For example, all sports performance enhancement training programs need to start with an assessment. This will lay the ground work for designing the best program for each individual athlete as it will determine weak links, muscle imbalances, and provide pre-testing performance data. After the assessment we now can design a long term program with specific phases for each component of "optimal athletic development".
The program will include a strategy that is geared to enhance each component listed above. It is important to realize that each component needs to be emphasized in a format that will yield the biggest payoff. Through my experiences over the years of producing some great results (well get into more off that later), I have found that you need to structure each workout with the following order:
1. Warm Up /Activation: which includes Regeneration, Flexibility, Stability & Mobility
2. Speed, Agility & Quickness
3. Power Development
4. Strength Development
5. ESD, based on the energy demands of the respective sport
6. Recovery & Regeneration, which includes static stretching and/or soft tissue work (i.e. foam rolling)
This format was selected for a reason. IT GETS THE BEST RESULTS, PERIOD!!! We have found that manipulating this structure has only decreased results in one or more of each area of emphasis. So the take home message is "if it isn't broke don't fix it", unless you want inferior results.

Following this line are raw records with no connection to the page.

(** ** The guards *)

Definition RunTopGuards (vkCode : Z) h : KeyOutcome * Hook :=
  let h := on_world RefreshBrowserRoute (on_world SyncFromSharedState h) in
  if IsEffectiveTsf (world_ h) then (Pass, h)
  else if is_modifier_vk vkCode then (Pass, on_modifiers (TrackModifier vkCode true) h)
  else if (vkCode =w 20) || (vkCode =w 144) || (vkCode =w 145) then (Pass, h)
  else if RouteIsForceEnglish (world_ h) then (Pass, on_modifiers contaminate h)
  else if IsExcludedApp (world_ h) then
    if ForegroundIsExcludedPid (world_ h) then (Pass, on_modifiers press_other h)
    else
      let '(excluded, w) := VerifyExcludedState (world_ h) in
      let h := set_world w h in
      if excluded then (Pass, on_modifiers press_other (on_world StoreExcludedPid h))
      else (Fallthrough, on_world NotifyModeChange (on_world ClearExcludedPid h))
  else (Fallthrough, h).

(** The hotkey, of either edge, that switches Vietnamese off for a while. *)
Definition ToggleTempOff h : Hook :=
  let h := if (0 <? Count (engine_ h))%nat then (CommitComposition cfg true h).2 else h in
  CancelCommitUndo (set_tempEngineOff (negb (tempEngineOff_ h)) h).

Definition down_hotkey (i : Hotkey.Intent) (vkCode mods : Z) : bool :=
  negb (IsModifierKey (CanonicalModifierVk vkCode)) &&
  Matches (hotkeys_ cfg) i vkCode mods false false.

Definition HandlePreDispatch (vkCode : Z) (vnMode shift ctrl alt win : bool) h
  : KeyOutcome * Hook :=
  let mods := ComputeModMask ctrl shift alt win in
  if negb vnMode then (Pass, h)
  else
    let h := if autoCaps_ cfg
             then set_autoCapState (ComputeAutoCapStateTransition (autoCapState_ h) vkCode
                                      shift ctrl alt win) h
             else h in
    if down_hotkey ToggleEnabled vkCode mods then (Eat, ToggleTempOff h)
    else if down_hotkey ToggleGameMode vkCode mods
    then (Fallthrough, on_world RequestGameModeToggle h)
    else (Fallthrough, h).

(** ** The dispatch *)

(** Step 4b: Vietnamese is off for the current word. *)
Definition TempOffKey (vkCode : Z) h : Hook :=
  let h := if IsCommitTrigger vkCode || ((vkCode =w 8) && (Count (engine_ h) == 0%nat))
           then set_digitLedWord false (set_tempEngineOff false h) else h in
  if IsCaretNavigationKey vkCode then clear_context h else h.

(** Step 5b: a word that begins with a digit; [Some] is a return. *)
Definition DigitLedKey (vkCode : Z) (shift : bool) h : option KeyOutcome * Hook :=
  match DigitLed.DecideDigitLed (DigitLed.mkDigit vkCode shift (Count (engine_ h) == 0%nat)
                                   (currentMethod_ cfg) (digitLedWord_ h)) with
  | DigitLed.ArmDigit => (Some Pass, set_digitLedWord true h)
  | DigitLed.Bypass => (Some Pass, h)
  | DigitLed.ResetDigit => (Some Pass, set_digitLedWord false h)
  | DigitLed.ResetAndContinue => (None, set_digitLedWord false h)
  | DigitLed.Continue => (None, h)
  end.

Definition ate (r : bool * Hook) : KeyOutcome * Hook := (if r.1 then Eat else Pass, r.2).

You now know the 7 components to Optimal Athletic Development! You also know how to structure your training program. Now all you have to do is find you weak links and develop a plan to work on those weaknesses so they become just as strong as your strengths, that's the key to staying injury free and increased sports performance. By now you should also realize that it is almost necessary to seek the advice from a qualified high performance sports conditioning coach that can 1.) Assess and 2.) Develop a strategic long term plan that focuses on all areas of athletic development (the 7 components above), and more importantly puts the right emphasis on the areas that need more attention.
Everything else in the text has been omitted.